# OBS Studio Status overlay (requires Playclaw)



## adminimus (Jan 27, 2017)

adminimus submitted a new resource:

OBS Studio Status overlay (requires Playclaw) - Displays stream/recording status at in-game overlay



> Package includes 2 plugins: one for OBS Studio and another for PlayClaw 5 plus.
> My old original plugin for OBS classic - https://obsproject.com/forum/resources/obs-status-overlay-requires-playclaw.170/
> 
> View attachment 23533
> ...



Read more about this resource...


----------



## DxLwebs (Feb 28, 2017)

Do i need to buy the PlayClaw software? and does the overlay work with steam and origin overlay active


----------



## adminimus (May 10, 2017)

DxLwebs said:


> Do i need to buy the PlayClaw software?


 no, you can use trial version. It has no time limits, overlays are fully functional.


DxLwebs said:


> and does the overlay work with steam and origin overlay active


 works fine with steam overlay. Not tested with origin


----------



## Filgaja (Aug 1, 2017)

Hey :)

let me first tell you, you did a great job! Realy :)

But Playclawn often let my OBS crash. (I tested it and even Crashlog says it it fault by playclaw)

So i decited to work on an own overlay timer working without playclaw.

https://obsproject.com/forum/resources/obs-timer-overlay.548/

Here is my first release!

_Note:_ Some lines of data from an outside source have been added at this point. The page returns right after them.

(** * Verification of the similarity engine of [00-create-names-table.ipynb]

    The notebook registers two Python functions as SQL UDFs,

      def dot_product(vec1, vec2): return float(np.dot(vec1, vec2))
      def vector_norm(vec, ord=2): return float(np.linalg.norm(vec, ord))

    and runs one SQL cell that scores every row of [retailer_names]
    against a query embedding, keeps the rows whose score is [> 0.95]
    and orders them by descending score.

    Numbers are Python floats, i.e. IEEE 754 binary64: they are embedded as
    Rocq's primitive [float], so every definition below evaluates.  Python
    exceptions are embedded as the [Raise] case of a small error monad.

    What numpy leaves to the library it is linked with is not fixed by the
    notebook: a BLAS [ddot] may fuse each multiply-add, run several
    accumulators and multiply one-element operands directly, and
    [np.add.reduce] sums in blocks.  The sums below are numpy's reference
    loops; the theorems about values are stated through [dot_product]
    and [vector_norm] themselves, or on operands on which every rounding
    agrees. *)

From Stdlib Require Import String List Bool Arith ZArith Lia.
From Stdlib Require Import Floats Permutation Sorted.
Import ListNotations.

Set Warnings "-inexact-float".
Local Open Scope float_scope.

(** ** Python exceptions and the error monad *)

(** The two ways a [ValueError] leaves numpy in the code paths below. *)
Inductive value_error : Type :=
| ShapesNotAligned (n m : nat)  (* "shapes (n,) and (m,) not aligned" *)
| ZeroSizeReduction.            (* "zero-size array to reduction operation" *)

Inductive exn : Type :=
| ValueError (why : value_error).

Inductive result (A : Type) : Type :=
| Ok (a : A)
| Raise (e : exn).

Arguments Ok {A} a.
Arguments Raise {A} e.

Definition bind {A B : Type} (r : result A) (k : A -> result B) : result B :=
  match r with
  | Ok a => k a
  | Raise e => Raise e
  end.

Notation "x <- r ;; k" := (bind r (fun x => k))
  (at level 61, r at next level, right associativity).

(** [mapM f l] runs [f] on the elements of [l] from left to right and stops
    at the first exception. *)
Fixpoint mapM {A B : Type} (f : A -> result B) (l : list A) : result (list B) :=
  match l with
  | [] => Ok []
  | a :: l' => b <- f a ;; bs <- mapM f l' ;; Ok (b :: bs)
  end.

(** What the specification calls [DimensionMismatch]: numpy's [ValueError]
    for two 1-D operands of different sizes. *)
Definition DimensionMismatch (e : exn) : Prop :=
  match e with
  | ValueError (ShapesNotAligned n m) => n <> m
  | ValueError ZeroSizeReduction => False
  end.

(** ** numpy on 1-D float64 arrays *)

Module np.

(** A 1-D array of float64, as [np.asarray] makes it from a list of
    Python floats. *)
Definition ndarray := list float.

(** The inner loop of [np.dot] for float64 operands of length [n], numpy's
    own [DOUBLE_dot], used when no BLAS is linked:
    [sum = 0; for (i = 0; i < n; i++) sum += ip1[i] * ip2[i];].
    A BLAS [ddot] computes the same sum with its own rounding. *)
Fixpoint DOUBLE_dot_from (steps i : nat) (ip1 ip2 : ndarray) (sum : float)
  : float :=
  match steps with
  | O => sum
  | S steps' =>
      DOUBLE_dot_from steps' (S i) ip1 ip2
        (sum + nth i ip1 0 * nth i ip2 0)
  end.

Definition DOUBLE_dot (ip1 ip2 : ndarray) (n : nat) : float :=
  DOUBLE_dot_from n 0 ip1 ip2 0.

(** [np.dot(a, b)] for 1-D [a] and [b]: the shapes must agree. *)
Definition dot (a b : ndarray) : result float :=
  if Nat.eqb (length a) (length b)
  then Ok (DOUBLE_dot a b (length a))
  else Raise (ValueError (ShapesNotAligned (length a) (length b))).

(** *** [np.linalg.norm] for a 1-D operand *)

(** [np.maximum] and [np.minimum] on two floats: a NaN operand wins. *)
Definition maximum (a b : float) : float :=
  if (b <=? a) || is_nan a then a else b.

Definition minimum (a b : float) : float :=
  if (a <=? b) || is_nan a then a else b.

(** [x.max(initial=initial)]: the maximum of [initial] and the elements. *)
Definition max_initial (initial : float) (x : ndarray) : float :=
  fold_left maximum x initial.

(** [x.min()]: an empty operand has no minimum. *)
Definition min (x : ndarray) : result float :=
  match x with
  | [] => Raise (ValueError ZeroSizeReduction)
  | x0 :: xs => Ok (fold_left minimum xs x0)
  end.

(** [np.add.reduce(x)], accumulated in sequence order from [0.0]; numpy
    adds in blocks of eight accumulators from eight elements on, which
    gives the same float whenever the partial sums are exact, as they are
    for the 0/1 indicators of the order [0]. *)
Definition add_reduce (x : ndarray) : float := fold_left add x 0.

(** [(x != 0).astype(float)] *)
Definition nonzero_indicator (x : ndarray) : ndarray :=
  map (fun xi => if xi =? 0 then 0 else 1) x.

Module linalg.
Section Norm.

(** The C library's [pow], which numpy's [**] calls on float64: a
    collaborator whose rounding is not fixed here, taken as it comes. *)
Variable npy_pow : float -> float -> float.

(** [np.linalg.norm(x, ord)] with [axis=None], for 1-D [x] and a numeric
    [ord], branch by branch as numpy's [linalg.norm] has them.  The order
    [inf] is [abs(x).max(initial=0)] as in numpy 2, which gives [0.0] on the
    empty vector; numpy 1 had [abs(x).max()], which raises there and agrees
    everywhere else. *)
Definition norm (x : ndarray) (ord : float) : result float :=
  if ord =? 2 then
    (* the fast path [ord == 2 and ndim == 1]: [sqrt(x.dot(x))] *)
    sqnorm <- dot x x ;; Ok (sqrt sqnorm)
  else if ord =? infinity then Ok (max_initial 0 (map abs x))
  else if ord =? neg_infinity then min (map abs x)
  else if ord =? 0 then Ok (add_reduce (nonzero_indicator x))
  else if ord =? 1 then Ok (add_reduce (map abs x))
  else
    (* [absx **= ord; ret = add.reduce(absx); ret **= reciprocal(ord)] *)
    let absx := map (fun xi => npy_pow (abs xi) ord) x in
    let ret := add_reduce absx in
    Ok (npy_pow ret (1 / ord)).

End Norm.
End linalg.

End np.

(** ** The registered UDFs *)

(** [def dot_product(vec1, vec2): return float(np.dot(vec1, vec2))] *)
Definition dot_product (vec1 vec2 : list float) : result float :=
  d <- np.dot vec1 vec2 ;; Ok d.

Section VectorNorm.

Variable npy_pow : float -> float -> float.

(** [def vector_norm(vec, ord=2): return float(np.linalg.norm(vec, ord))];
    [None] stands for a call that leaves [ord] out. *)
Definition vector_norm (vec : list float) (ord : option float)
  : result float :=
  let ord := match ord with Some p => p | None => 2 end in
  n <- np.linalg.norm npy_pow vec ord ;; Ok n.

End VectorNorm.

(** ** The SQL engine on DOUBLE values *)

Module spark.

(** [SQLOrderingUtil.compareDoubles]:
    [if (x == y) 0 else java.lang.Double.compare(x, y)], where
    [Double.compare] ranks NaN equal to itself and above every other
    value. *)
Definition compareDoubles (x y : float) : comparison :=
  if x =? y then Eq
  else if x <? y then Lt
  else if y <? x then Gt
  else if is_nan x then (if is_nan y then Eq else Gt)
  else Lt.

(** The SQL operator [>] on DOUBLE. *)
Definition gt (x y : float) : bool :=
  match compareDoubles x y with
  | Gt => true
  | _ => false
  end.

(** [x >= y] on DOUBLE. *)
Definition ge (x y : float) : bool :=
  match compareDoubles x y with
  | Lt => false
  | _ => true
  end.

End spark.

(** ** The table and the search cell *)

(** [filterM p l] keeps the elements of [l] on which [p] returns [True],
    from left to right, and stops at the first exception. *)
Fixpoint filterM {A : Type} (p : A -> result bool) (l : list A)
  : result (list A) :=
  match l with
  | [] => Ok []
  | a :: l' =>
      b <- p a ;; kept <- filterM p l' ;; Ok (if b then a :: kept else kept)
  end.

(** A row of [retailer_names] once the vector column is built. *)
Record NameRecord : Type := {
  cust_name : string;
  vector_embedding : list float
}.

(** A row of the search cell's result:
    [t.cust_name, t.vector_embedding, q.emb, cosine_sim]. *)
Record SimilarityResult : Type := {
  t_cust_name : string;
  t_vector_embedding : list float;
  q_emb : list float;
  cosine_sim : float
}.

(** The literal of the [WHERE] clause. *)
Definition threshold : float := 0.95.

(** [FROM retailer_names t, query_embedding q]: the cross join of the table
    with the rows of the CTE. *)
Definition from_clause (tbl : list NameRecord)
           (query_embedding : list (list float))
  : list (NameRecord * list float) :=
  list_prod tbl query_embedding.

(** [WHERE dot_product(t.vector_embedding, q.emb) > 0.95] *)
Definition where_clause (tq : NameRecord * list float) : result bool :=
  let (t, q) := tq in
  s <- dot_product (vector_embedding t) q ;;
  Ok (spark.gt s threshold).

(** [SELECT t.cust_name, t.vector_embedding, q.emb,
            dot_product(t.vector_embedding, q.emb) AS cosine_sim] *)
Definition select_list (tq : NameRecord * list float)
  : result SimilarityResult :=
  let (t, q) := tq in
  s <- dot_product (vector_embedding t) q ;;
  Ok {| t_cust_name := cust_name t;
        t_vector_embedding := vector_embedding t;
        q_emb := q;
        cosine_sim := s |}.

(** [ORDER BY cosine_sim DESC], as a stable insertion sort. *)
Fixpoint insert_desc (r : SimilarityResult) (l : list SimilarityResult)
  : list SimilarityResult :=
  match l with
  | [] => [r]
  | r' :: l' =>
      if spark.gt (cosine_sim r') (cosine_sim r)
      then r' :: insert_desc r l'
      else r :: l
  end.

Definition order_by_cosine_sim_desc (l : list SimilarityResult)
  : list SimilarityResult :=
  fold_right insert_desc [] l.

(** The search cell, for the one embedding [query] that the CTE
    [query_embedding] holds: an exception of the UDF on any row fails the
    whole statement. *)
Definition search (query : list float) (tbl : list NameRecord)
  : result (list SimilarityResult) :=
  kept <- filterM where_clause (from_clause tbl [query]) ;;
  rows <- mapM select_list kept ;;
  Ok (order_by_cosine_sim_desc rows).

(** ** The specification's words *)

(** The elementwise products [a[i] * b[i]]. *)
Fixpoint elementwise_products (a b : list float) : list float :=
  match a, b with
  | x :: a', y :: b' => x * y :: elementwise_products a' b'
  | _, _ => []
  end.

(** The sum of a sequence of floats, accumulated from [0] in sequence order. *)
Definition fsum (l : list float) : float := fold_left add l 0.

(** The score of a candidate, in the specification's words: the raw dot
    product of its embedding with the query. *)
Definition score (query : list float) (c : NameRecord) : float :=
  fsum (elementwise_products (vector_embedding c) query).

(** A candidate with its score. *)
Definition scored (query : list float) (c : NameRecord) : SimilarityResult :=
  {| t_cust_name := cust_name c;
     t_vector_embedding := vector_embedding c;
     q_emb := query;
     cosine_sim := score query c |}.

(** The score is strictly greater than the threshold. *)
Definition above_threshold (query : list float) (c : NameRecord) : bool :=
  spark.gt (score query c) threshold.

(** [s] gives, for every candidate of the table, the score that
    [dot_product] returns on its embedding and the query. *)
Definition scores_of (query : list float) (tbl : list NameRecord)
           (s : NameRecord -> float) : Prop :=
  forall c, In c tbl -> dot_product (vector_embedding c) query = Ok (s c).

(** A candidate as a result row, with the score [s] gives it. *)
Definition with_score (query : list float) (s : NameRecord -> float)
           (c : NameRecord) : SimilarityResult :=
  {| t_cust_name := cust_name c;
     t_vector_embedding := vector_embedding c;
     q_emb := query;
     cosine_sim := s c |}.

(** Earlier rows score at least as high as later ones. *)
Definition desc (r1 r2 : SimilarityResult) : Prop :=
  spark.ge (cosine_sim r1) (cosine_sim r2) = true.

(** A candidate whose embedding has the dimension of the query. *)
Definition same_dimension (query : list float) (c : NameRecord) : Prop :=
  length (vector_embedding c) = length query.

(** ** The dataset and vectorization cells *)

Module notebook.

Local Open Scope string_scope.

(** The dummy dataset, as the four dataset cells build it:
    [retailer_names = [...]] and three times [retailer_names += [...]]. *)
Definition retailer_names : list string :=
  ([ "Walmart"; "Amazon"; "Costco"; "Target"; "The Home Depot"; "Walgreens";
     "Kroger"; "CVS"; "Lowe's"; "Best Buy"; "Macy's"; "Nordstrom"; "Sears";
     "Sam's Club"; "Aldi"; "IKEA"; "Publix"; "Dollar General";
     "Trader Joe's"; "7-Eleven" ]
   ++ [ "AMAZILES MARIA GONCALVES"; "AMAZING - STADIUM"; "AMAZING STYLE SLU";
        "AMAZON EU SARL"; "AMAZON EU SARL"; "AMAZON EU SARL   **IA**";
        "AMAZON EU SARL -CZE-"; "AMAZON EU SARL -POLEN-";
        "AMAZON EU SARL -POLEN-"; "AMAZON EU SARL / BUY   **IA**";
        "AMAZON EU SARL / MUTTER *IA*"; "AMAZON EU SARL SUCURSAL ESPANA";
        "AMAZON EU SARL SUCURSAL ESPANA"; "AMAZON EU SARL/MEDIA EU SARL";
        "AMAZON EU SARL/MEDIA EU SARL"; "AMAZON FOOTWEAR";
        "AMAZON PAN EU PARENT"; "AMAZON SERVS VAREJO DO BR LTDA";
        "AMAZON SMART HOME SERVICES"; "AMAZON VINE PROMO"; "AMAZON.COM LLC";
        "AMAZON.COM LLC"; "AMAZON.COM.CA INC"; "AMAZONE"; "ARIZONA/AMAZONE";
        "Amazon Japan K.K." ]
   ++ [ "KOHL's"; "Kohl's"; "Kohls"; "Kohls" ]
   ++ [ "Macy's"; "Macys" ])%list.

(** How a cell of the notebook ends when it does not finish: the two ways
    that depend on the data. *)
Inductive cell_error : Type :=
| CANNOT_INFER_EMPTY_SCHEMA     (* [createDataFrame] on an empty list *)
| PythonException (e : exn).    (* an exception raised inside a UDF *)

Inductive outcome (A : Type) : Type :=
| Done (a : A)
| Failed (e : cell_error).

It is simple at this time, but i am planning much more features.

Hope you like the idea :)
See ya


----------



## lerele (Aug 1, 2017)

Filgaja said:


> Hey :)
> 
> let me first tell you, you did a great job! Realy :)
> 
> ...



I can not see your plugin. Link gives me an error.


----------



## adminimus (Aug 2, 2017)

Filgaja said:


> But Playclawn often let my OBS crash. (I tested it and even Crashlog says it it fault by playclaw)


Try to add OBS.exe into Playclaw's blacklist (button in bottom right corner)


----------



## Filgaja (Aug 2, 2017)

Ah i am sorry the plugin is still in testing by obs and it is still in status "This resource is currently awaiting approval."

someone know how long this will take? xD i allready made an update xD but i think if i upload an update it will go to approval again?

That is a nice tip adminimus :)

I allready put a lot of work into my script ^^ as for now it works fine :) i do not need fps rate or other stuff ^^

so at the moment it is a simple script untill people starting to ask for enhancement :)

Here is a screen :)








Features:

Timer Overlay allways on Top
Settings for OBS Hotkeys
Hotkey will be send to OBS even if OBS is not active window
Timer only starts if OBS is running
If OBS is not Running this Tool sleeps and do nothing
Overlay can be moved to desired position
Overlay position will be stored in setting
Planned:

add font change
font color
notimer background
add hour to timer
add stream overlay
add hotkay for mute
add overlay shown muted micro
add countdown
add start with windows
add clicktrough settings

add slider for transparent


----------



## lerele (Aug 7, 2017)

Filgaja said:


> Ah i am sorry the plugin is still in testing by obs and it is still in status "This resource is currently awaiting approval."
> 
> someone know how long this will take? xD i allready made an update xD but i think if i upload an update it will go to approval again?
> 
> ...








Any possibility of being able to download it from another site?


----------



## smurfed (Aug 27, 2017)

Kind of a bummer Playclaw is required. Thanks a lot anyways!


----------



## Ngeruma (Oct 13, 2017)

Filgaja said:


> Ah i am sorry the plugin is still in testing by obs and it is still in status "This resource is currently awaiting approval."
> 
> someone know how long this will take? xD i allready made an update xD but i think if i upload an update it will go to approval again?
> 
> ...


I am also interested to know if this plugin is available


----------



## bitjager (Nov 5, 2017)

Filgaja said:


> Ah i am sorry the plugin is still in testing by obs and it is still in status "This resource is currently awaiting approval."
> 
> someone know how long this will take? xD i allready made an update xD but i think if i upload an update it will go to approval again?
> 
> ...


Im interested in your plugin, let me know when this plugin is available


----------



## Kcmartz (Nov 30, 2017)

Will this ever get updated for PlayClaw 6? I own it on Steam. But I don't see a "Plugins" folder on PC 6 end.


----------